(* ===== verification/SrpEncode.v ===== *)
(** What the applications of MRP write into the messages of a packet under
    construction: [avb_srp_encode_message] and the functions it calls
    ([lib_tsn/src/srp/avb_srp.c]), and [avb_mvrp_merge_message]
    ([lib_tsn/src/srp/avb_mvrp.c]).  Each returns whether it has put the
    attribute into the message. *)
From S2P Require Import Prelude Bytes MiscTimer MrpTypes MrpMatch MrpPdu.
From stdpp Require Import base list numbers.
From Stdlib Require Import ZArith Lia.
#[local] Open Scope Z_scope.

Definition AVB_SRP_TSPEC_PRIORITY_DEFAULT : Z := 3.
Definition AVB_SRP_SRCLASS_DEFAULT : Z := 6.

(** Offsets of the fields of [srp_talker_failed_first_value] (of which
    [srp_talker_first_value] and [srp_listener_first_value] are prefixes) and of
    [srp_domain_first_value]. *)
Definition off_StreamId : Z := 0.
Definition off_DestMacAddr : Z := 8.
Definition off_VlanID : Z := 14.
Definition off_TSpecMaxFrameSize : Z := 16.
Definition off_TSpecMaxIntervalFrames : Z := 18.
Definition off_TSpec : Z := 20.
Definition off_AccumulatedLatency : Z := 21.
Definition off_FailureBridgeId : Z := 25.
Definition off_FailureCode : Z := 33.
Definition off_SRclassID : Z := 0.
Definition off_SRclassPriority : Z := 1.
Definition off_SRclassVID : Z := 2.

(** The first value of the message at [buf] in [send_buf]. *)
Definition first_value_of (buf : Z) : Z := buf + sizeof_mrp_msg_header + sizeof_mrp_vector_header.
Definition NumberOfValuesLow (buf : Z) : Z := buf + sizeof_mrp_msg_header + 1.

(** [(x << 32) + y] in [unsigned long long]. *)
Definition id64 (r : avb_srp_info_t) : Z := u64 (u64 (Z.shiftl (stream_id0 r) 32) + stream_id1 r).

Definition rd_ntoh_16 (off : Z) : SM Z := a ← rd off; b ← rd (off + 1); mret (ntoh_16 a b).

Definition check_listener_firstvalue_merge (buf : Z) (sink_info : info_ptr) : SM bool :=
  num_values ← rd (NumberOfValuesLow buf);
  s ← deref_stream sink_info;
  let my_stream_id := id64 (reservation s) in
  bs ← rd_bytes 8 (first_value_of buf + off_StreamId);
  let stream_id := u64 (be_accum 0 bs + num_values) in
  mret (my_stream_id =? stream_id).

(** [streamid = byterev(id); memcpy(&StreamId[...], &streamid, 4)] for both halves. *)
Definition put_stream_id (first_value : Z) (r : avb_srp_info_t) : SM unit :=
  _ ← wr_bytes (first_value + off_StreamId) (le_bytes 4 (byterev (stream_id0 r)));
  wr_bytes (first_value + off_StreamId + 4) (le_bytes 4 (byterev (stream_id1 r))).

Definition encode_listener_message (buf : Z) (p : nat) (vector : Z) : SM bool :=
  ty ← rd buf;
  if negb (ty =? AVB_SRP_ATTRIBUTE_TYPE_LISTENER) then mret false
  else
    st ← get_st p;
    num_values ← rd (NumberOfValuesLow buf);
    merge ← (if num_values =? 0 then mret true
             else check_listener_firstvalue_merge buf (attribute_info st));
    _ ← whenM merge
      (s ← deref_stream (attribute_info st);
       _ ← whenM (num_values =? 0) (put_stream_id (first_value_of buf) (reservation s));
       _ ← mrp_encode_three_packed_event buf vector (attribute_type st);
       boundary ← (if talker_present s
                   then port_get (fun w => srp_domain_boundary_port (srp w)) (port_num st)
                   else mret true);
       _ ← (if talker_present s && negb boundary && negb (reservation_failed s)
            then mrp_encode_four_packed_event buf AVB_SRP_FOUR_PACKED_EVENT_READY (attribute_type st)
            else mrp_encode_four_packed_event buf AVB_SRP_FOUR_PACKED_EVENT_ASKING_FAILED
                   (attribute_type st));
       wr (NumberOfValuesLow buf) (num_values + 1));
    mret merge.

Definition check_domain_firstvalue_merge (buf : Z) : bool := false.

Definition encode_domain_message (buf : Z) (p : nat) (vector : Z) : SM bool :=
  ty ← rd buf;
  if negb (ty =? AVB_SRP_ATTRIBUTE_TYPE_DOMAIN) then mret false
  else
    st ← get_st p;
    num_values ← rd (NumberOfValuesLow buf);
    let merge := if num_values =? 0 then true else check_domain_firstvalue_merge buf in
    _ ← whenM merge
      (let first_value := first_value_of buf in
       vid ← gets (fun w => current_vlan_id_from_domain (srp w));
       _ ← wr (first_value + off_SRclassID) AVB_SRP_SRCLASS_DEFAULT;
       _ ← wr (first_value + off_SRclassPriority) AVB_SRP_TSPEC_PRIORITY_DEFAULT;
       _ ← wr (first_value + off_SRclassVID) (Z.land (Z.shiftr vid 8) 0xff);
       _ ← wr (first_value + off_SRclassVID + 1) (Z.land vid 0xff);
       _ ← mrp_encode_three_packed_event buf vector (attribute_type st);
       wr (NumberOfValuesLow buf) (num_values + 1));
    mret merge.

Definition check_talker_firstvalue_merge (buf : Z) (source_info : info_ptr) : SM bool :=
  num_values ← rd (NumberOfValuesLow buf);
  s ← deref_stream source_info;
  let r := reservation s in
  let first_value := first_value_of buf in
  da ← rd_bytes 6 (first_value + off_DestMacAddr);
  let my_dest_addr := be_accum 0 (dest_mac_addr r) in
  let dest_addr := u64 (be_accum 0 da + num_values) in
  if negb (dest_addr =? my_dest_addr) then mret false
  else
    bs ← rd_bytes 8 (first_value + off_StreamId);
    let stream_id := u64 (be_accum 0 bs + num_values) in
    if negb (id64 r =? stream_id) then mret false
    else
      vlan ← rd_ntoh_16 (first_value + off_VlanID);
      if negb (vlan =? vlan_id r) then mret false
      else
        framesize ← rd_ntoh_16 (first_value + off_TSpecMaxFrameSize);
        mret (framesize =? tspec_max_frame_size r).

(** The first value written by [encode_talker_message] when the message is empty. *)
Definition put_talker_first_value (first_value : Z) (failed : bool) (r : avb_srp_info_t) : SM unit :=
  _ ← wr_bytes (first_value + off_DestMacAddr) (dest_mac_addr r);
  _ ← put_stream_id first_value r;
  vid ← gets (fun w => current_vlan_id_from_domain (srp w));
  _ ← wr_bytes (first_value + off_VlanID)
        (hton_16 (if negb (vlan_id r =? 0) then vlan_id r else vid));
  _ ← wr (first_value + off_TSpec) (tspec r);
  _ ← wr_bytes (first_value + off_TSpecMaxFrameSize) (hton_16 (tspec_max_frame_size r));
  _ ← wr_bytes (first_value + off_TSpecMaxIntervalFrames) (hton_16 (tspec_max_interval r));
  _ ← wr_bytes (first_value + off_AccumulatedLatency) (hton_32 (accumulated_latency r));
  whenM failed
    (_ ← wr (first_value + off_FailureCode) (failure_code r);
     wr_bytes (first_value + off_FailureBridgeId) (failure_bridge_id r)).

Definition encode_talker_message (buf : Z) (p : nat) (vector : Z) : SM bool :=
  st ← get_st p;
  ty ← rd buf;
  if same_type (attribute_type st) MSRP_TALKER_ADVERTISE &&
     negb (ty =? AVB_SRP_ATTRIBUTE_TYPE_TALKER_ADVERTISE) then mret false
  else if same_type (attribute_type st) MSRP_TALKER_FAILED &&
     negb (ty =? AVB_SRP_ATTRIBUTE_TYPE_TALKER_FAILED) then mret false
  else
    num_values ← rd (NumberOfValuesLow buf);
    merge ← (if num_values =? 0 then mret true
             else check_talker_firstvalue_merge buf (attribute_info st));
    _ ← whenM merge
      (_ ← whenM (num_values =? 0)
         (s ← deref_stream (attribute_info st);
          put_talker_first_value (first_value_of buf)
            (same_type (attribute_type st) MSRP_TALKER_FAILED) (reservation s));
       _ ← mrp_encode_three_packed_event buf vector (attribute_type st);
       wr (NumberOfValuesLow buf) (num_values + 1));
    mret merge.

Definition avb_srp_encode_message (buf : Z) (p : nat) (vector : Z) : SM bool :=
  st ← get_st p;
  match attribute_type st with
  | MSRP_TALKER_ADVERTISE | MSRP_TALKER_FAILED => encode_talker_message buf p vector
  | MSRP_LISTENER => encode_listener_message buf p vector
  | MSRP_DOMAIN_VECTOR => encode_domain_message buf p vector
  | _ => mret false
  end.

(** The [vlan] field [attribute_info] points to. *)
Definition deref_vlan (info : info_ptr) : SM Z :=
  match info with
  | InfoVlan i => e ← load (fun w => mvrp w !! i); mret (vlan e)
  | _ => trap
  end.

Definition avb_mvrp_merge_message (buf : Z) (p : nat) (vector : Z) : SM bool :=
  ty ← rd buf;
  if negb (ty =? AVB_MVRP_VID_VECTOR_ATTRIBUTE_TYPE) then mret false
  else
    num_values ← rd (NumberOfValuesLow buf);
    let merge := num_values =? 0 in
    _ ← whenM merge
      (st ← get_st p;
       let first_value := first_value_of buf in
       v ← deref_vlan (attribute_info st);
       _ ← wr first_value (Z.land (Z.shiftr v 8) 0xff);
       _ ← wr (first_value + 1) (Z.land v 0xff);
       _ ← mrp_encode_three_packed_event buf vector (attribute_type st);
       wr (NumberOfValuesLow buf) (num_values + 1));
    mret merge.

(** * Ordering of attributes of one type *)

(** Both arguments point to stream entries, which
    [avb_srp_compare_talker_attributes] reads as [avb_stream_info_t]: its
    [local_id] is its byte at offset 5, behind an [int] and a [char], where the
    entry has the second byte of [stream_id[1]]. *)
Definition local_id_of (e : avb_stream_entry) : Z :=
  Z.land (Z.shiftr (stream_id1 (reservation e)) 8) 0xff.

Definition avb_srp_compare_talker_attributes (a b : info_ptr) : SM bool :=
  x ← deref_stream a;
  y ← deref_stream b;
  mret (local_id_of x <? local_id_of y).

Definition avb_srp_compare_listener_attributes (a b : info_ptr) : SM bool :=
  x ← deref_stream a;
  y ← deref_stream b;
  let sA0 := stream_id0 (reservation x) in let sA1 := stream_id1 (reservation x) in
  let sB0 := stream_id0 (reservation y) in let sB1 := stream_id1 (reservation y) in
  mret (if sA0 <? sB0 then true else if sB0 <? sA0 then false else
        if sA1 <? sB1 then true else if sB1 <? sA1 then false else false).
Definition doTx (p : nat) (vector port : Z) : SM unit :=
  end' ← get_send_ptr;
  '(merged, msg) ← try_merge p vector end';
  st ← get_st p;
  let port_to_transmit := port_num st in
  _ ← whenM (negb merged && (port =? port_to_transmit))
       (_ ← create_empty_msg (attribute_type st) 0;
        _ ← encode_msg msg p vector;
        skip);
  _ ← send port_to_transmit;
  st ← get_st p;
  whenM (remove_after_next_tx st)
    (_ ← mrp_change_applicant_state p MRP_EVENT_DUMMY MRP_UNUSED;
     upd_st p (upd_remove_after_next_tx (fun _ => false))).

(** * The registrar and applicant state machines *)

(** [mrp_change_registrar_state] *)
Definition set_registrar (p : nat) (new : mrp_registrar_state) : SM unit :=
  upd_st p (upd_registrar_state (fun _ => new)).

Definition pend (p : nat) (bit : Z) : SM unit :=
  upd_st p (upd_pending_indications (fun x => Z.lor x bit)).

Definition start_leaveTimer (p : nat) (period_cs : Z) : SM unit :=
  now ← get_local_time;
  upd_st p (upd_leaveTimer (start_avb_timer now period_cs)).

Definition leaveall_period : Z :=
  MRP_LEAVEALL_TIMER_PERIOD_CENTISECONDS / MRP_LEAVEALL_TIMER_MULTIPLIER.

Definition start_mvrp_leaveall (port : Z) : SM unit :=
  start_timer (fun w => mvrp_leaveall_timer (mrp w))
    (fun f => upd_mrp (upd_mvrp_leaveall_timer f)) port leaveall_period.
Definition start_msrp_leaveall (port : Z) : SM unit :=
  start_timer (fun w => msrp_leaveall_timer (mrp w))
    (fun f => upd_mrp (upd_msrp_leaveall_timer f)) port leaveall_period.
Definition set_mvrp_leaveall_active (port : Z) (x : bool) : SM unit :=
  port_set (fun w => mvrp_leaveall_active (mrp w)) (fun f => upd_mrp (upd_mvrp_leaveall_active f)) port x.
Definition set_msrp_leaveall_active (port : Z) (x : bool) : SM unit :=
  port_set (fun w => msrp_leaveall_active (mrp w)) (fun f => upd_mrp (upd_msrp_leaveall_active f)) port x.

(** The first [switch] of [mrp_update_state]. *)
Definition update_registrar (e : mrp_event) (p : nat) (four_packed_event port : Z) : SM unit :=
  st ← get_st p;
  match e with
  | MRP_EVENT_BEGIN => set_registrar p MRP_MT
  | MRP_EVENT_RECEIVE_NEW =>
      _ ← whenM (bool_decide (registrar_state st = MRP_LV)) (upd_st p (upd_leaveTimer stop_avb_timer));
      _ ← set_registrar p MRP_IN;
      _ ← pend p PENDING_JOIN_NEW;
      upd_st p (upd_four_vector_parameter (fun _ => four_packed_event))
  | MRP_EVENT_RECEIVE_JOININ | MRP_EVENT_RECEIVE_JOINMT =>
      _ ← whenM (bool_decide (registrar_state st = MRP_LV)) (upd_st p (upd_leaveTimer stop_avb_timer));
      _ ← whenM (bool_decide (registrar_state st = MRP_MT) ||
                 ((four_vector_parameter st =? AVB_SRP_FOUR_PACKED_EVENT_ASKING_FAILED) &&
                  (four_packed_event =? AVB_SRP_FOUR_PACKED_EVENT_READY)))
           (_ ← pend p PENDING_JOIN;
            upd_st p (upd_four_vector_parameter (fun _ => four_packed_event)));
      set_registrar p MRP_IN
  | MRP_EVENT_RECEIVE_LEAVE | MRP_EVENT_RECEIVE_LEAVE_ALL
  | MRP_EVENT_TX_LEAVE_ALL | MRP_EVENT_REDECLARE =>
      _ ← whenM (bool_decide (e = MRP_EVENT_RECEIVE_LEAVE_ALL))
           (if same_type (attribute_type st) MVRP_VID_VECTOR
            then _ ← start_mvrp_leaveall port; set_mvrp_leaveall_active port false
            else _ ← start_msrp_leaveall port; set_msrp_leaveall_active port false);
      whenM (bool_decide (registrar_state st = MRP_IN))
        (_ ← start_leaveTimer p MRP_LEAVETIMER_PERIOD_CENTISECONDS;
         set_registrar p MRP_LV)
  | MRP_EVENT_LEAVETIMER | MRP_EVENT_FLUSH =>
      _ ← whenM (bool_decide (registrar_state st = MRP_LV))
           (_ ← pend p PENDING_LEAVE;
            upd_st p (upd_four_vector_parameter (fun _ => four_packed_event)));
      set_registrar p MRP_MT
  | _ => skip
  end.

(** A [switch (st->applicant_state)] whose cases change the state or do nothing. *)
Definition switch_applicant (p : nat) (e : mrp_event)
    (cases : mrp_applicant_state -> option mrp_applicant_state) : SM unit :=
  st ← get_st p;
  match cases (applicant_state st) with
  | Some new => mrp_change_applicant_state p e new
  | None => skip
  end.

Definition cases_join (a : mrp_applicant_state) : option mrp_applicant_state :=
  match a with
  | MRP_VO | MRP_LO => Some MRP_VP
  | MRP_LA => Some MRP_AA
  | MRP_AO => Some MRP_AP
  | MRP_QO => Some MRP_QP
  | _ => None
  end.
Definition cases_lv (a : mrp_applicant_state) : option mrp_applicant_state :=
  match a with
  | MRP_QP => Some MRP_QO
  | MRP_AP => Some MRP_AO
  | MRP_VP => Some MRP_VO
  | MRP_VN | MRP_AN | MRP_AA | MRP_QA => Some MRP_LA
  | _ => None
  end.
Definition cases_rjoinin (a : mrp_applicant_state) : option mrp_applicant_state :=
  match a with
  | MRP_AA => Some MRP_QA
  | MRP_AO => Some MRP_QO
  | MRP_AP => Some MRP_QP
  | _ => None
  end.
Definition cases_rin (a : mrp_applicant_state) : option mrp_applicant_state :=
  match a with MRP_AA => Some MRP_QA | _ => None end.
Definition cases_rmt (a : mrp_applicant_state) : option mrp_applicant_state :=
  match a with
  | MRP_QA => Some MRP_AA
  | MRP_QO => Some MRP_AO
  | MRP_QP => Some MRP_AP
  | MRP_LO => Some MRP_VO
  | _ => None
  end.
Definition cases_rlv (a : mrp_applicant_state) : option mrp_applicant_state :=
  match a with
  | MRP_VO | MRP_AO | MRP_QO => Some MRP_LO
  | MRP_AN => Some MRP_VN
  | MRP_AA | MRP_QA | MRP_AP | MRP_QP => Some MRP_VP
  | _ => None
  end.
Definition cases_periodic (a : mrp_applicant_state) : option mrp_applicant_state :=
  match a with
  | MRP_QA => Some MRP_AA
  | MRP_QP => Some MRP_AP
  | _ => None
  end.
(** The case [MRP_AN] falls through when the registrar is [MRP_IN]. *)
Definition cases_tx (r : mrp_registrar_state) (a : mrp_applicant_state) : option mrp_applicant_state :=
  match a with
  | MRP_VP => Some MRP_AA
  | MRP_VN => Some MRP_AN
  | MRP_AN => Some (if decide (r = MRP_IN) then MRP_QA else MRP_AA)
  | MRP_AA | MRP_AP => Some MRP_QA
  | MRP_LA | MRP_LO => Some MRP_VO
  | _ => None
  end.
Definition cases_txla (a : mrp_applicant_state) : option mrp_applicant_state :=
  match a with
  | MRP_VO | MRP_LA | MRP_AO | MRP_QO => Some MRP_LO
  | MRP_VN => Some MRP_AN
  | MRP_AN | MRP_AA | MRP_AP | MRP_QP => Some MRP_QA
  | _ => None
  end.

(** The states from which the event [MRP_EVENT_TX], and the event
    [MRP_EVENT_TX_LEAVE_ALL], transmit the attribute. *)
Definition sends_tx (a : mrp_applicant_state) : bool :=
  match a with
  | MRP_VP | MRP_VN | MRP_AN | MRP_AA | MRP_LA | MRP_AP | MRP_LO => true
  | _ => false
  end.
Definition sends_txla (a : mrp_applicant_state) : bool :=
  match a with
  | MRP_VP | MRP_VN | MRP_AN | MRP_AA | MRP_LA | MRP_QA | MRP_AP | MRP_QP => true
  | _ => false
  end.

(** The second [switch] of [mrp_update_state].  The cases of the received
    JoinIn and In events fall through to the cases that follow them. *)
Definition update_applicant (e : mrp_event) (p : nat) (port : Z) : SM unit :=
  match e with
  | MRP_EVENT_BEGIN => mrp_change_applicant_state p e MRP_VO
  | MRP_EVENT_NEW => mrp_change_applicant_state p e MRP_VN
  | MRP_EVENT_JOIN => switch_applicant p e cases_join
  | MRP_EVENT_LV => switch_applicant p e cases_lv
  | MRP_EVENT_RECEIVE_JOININ =>
      _ ← switch_applicant p e cases_rjoinin;
      _ ← switch_applicant p e cases_rin;
      switch_applicant p e cases_rmt
  | MRP_EVENT_RECEIVE_IN =>
      _ ← switch_applicant p e cases_rin;
      switch_applicant p e cases_rmt
  | MRP_EVENT_RECEIVE_JOINMT | MRP_EVENT_RECEIVE_MT => switch_applicant p e cases_rmt
  | MRP_EVENT_RECEIVE_LEAVE | MRP_EVENT_RECEIVE_LEAVE_ALL | MRP_EVENT_REDECLARE =>
      switch_applicant p e cases_rlv
  | MRP_EVENT_PERIODIC => switch_applicant p e cases_periodic
  | MRP_EVENT_TX =>
      st ← get_st p;
      _ ← whenM (sends_tx (applicant_state st)) (doTx p (makeTxEvent e st false) port);
      st ← get_st p;
      switch_applicant p e (cases_tx (registrar_state st))
  | MRP_EVENT_TX_LEAVE_ALL =>
      st ← get_st p;
      _ ← whenM (sends_txla (applicant_state st)) (doTx p (makeTxEvent e st true) port);
      switch_applicant p e cases_txla
  | _ => skip
  end.

Definition mrp_update_state (e : mrp_event) (p : nat) (four_packed_event port : Z) : SM unit :=
  _ ← update_registrar e p four_packed_event port;
  update_applicant e p port.

(** * MAD primitives *)

Definition mrp_mad_begin (p : nat) : SM unit :=
  _ ← upd_st p (upd_leaveTimer (init_avb_timer 1));
  st ← get_st p;
  mrp_update_state MRP_EVENT_BEGIN p 0 (port_num st).

Definition mrp_mad_join (p : nat) (new : bool) : SM unit :=
  _ ← upd_st p (upd_remove_after_next_tx (fun _ => false));
  st ← get_st p;
  if new then mrp_update_state MRP_EVENT_NEW p 0 (port_num st)
  else mrp_update_state MRP_EVENT_JOIN p 0 (port_num st).

Definition mrp_mad_leave (p : nat) : SM unit :=
  st ← get_st p;
  mrp_update_state MRP_EVENT_LV p 0 (port_num st).

(** * Initialisation *)

(** [for (int i=0; i < MRP_NUM_PORTS; i++)] *)
Definition ports : list Z := seqZ 0 (Z.of_nat MRP_NUM_PORTS).

Definition mrp_init (macaddr : list Z) : SM unit :=
  _ ← forM (seq 0 6) (fun i => m ← deref (macaddr !! i); wr (6 + Z.of_nat i) m);
  _ ← forM attr_indices (fun i =>
    _ ← upd_st i (upd_applicant_state (fun _ => MRP_UNUSED));
    upd_st i (upd_next (fun _ => if (i =? MRP_MAX_ATTRS - 1)%nat then None else Some (S i))));
  _ ← modify (upd_mrp (upd_first_attr (fun _ => Some 0%nat)));
  forM ports (fun i =>
    let periodic := fun w => periodic_timer (mrp w) in
    let join := fun w => joinTimer (mrp w) in
    let msrp_la := fun w => msrp_leaveall_timer (mrp w) in
    let mvrp_la := fun w => mvrp_leaveall_timer (mrp w) in
    _ ← init_timer periodic (fun f => upd_mrp (upd_periodic_timer f)) i MRP_PERIODIC_TIMER_MULTIPLIER;
    _ ← start_timer periodic (fun f => upd_mrp (upd_periodic_timer f)) i
          (MRP_PERIODIC_TIMER_PERIOD_CENTISECONDS / MRP_PERIODIC_TIMER_MULTIPLIER);
    _ ← init_timer join (fun f => upd_mrp (upd_joinTimer f)) i 1;
    _ ← start_timer join (fun f => upd_mrp (upd_joinTimer f)) i MRP_JOINTIMER_PERIOD_CENTISECONDS;
    _ ← init_timer msrp_la (fun f => upd_mrp (upd_msrp_leaveall_timer f)) i MRP_LEAVEALL_TIMER_MULTIPLIER;
    _ ← start_msrp_leaveall i;
    _ ← init_timer mvrp_la (fun f => upd_mrp (upd_mvrp_leaveall_timer f)) i MRP_LEAVEALL_TIMER_MULTIPLIER;
    _ ← start_mvrp_leaveall i;
    _ ← set_msrp_leaveall_active i false;
    set_mvrp_leaveall_active i false).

» **Exercise details**
Filter the entries down to the lines with the word "doTx" in them.

» **Result of this task**
Definition doTx (p : nat) (vector port : Z) : SM unit :=
      _ ← whenM (sends_tx (applicant_state st)) (doTx p (makeTxEvent e st false) port);
      _ ← whenM (sends_txla (applicant_state st)) (doTx p (makeTxEvent e st true) port);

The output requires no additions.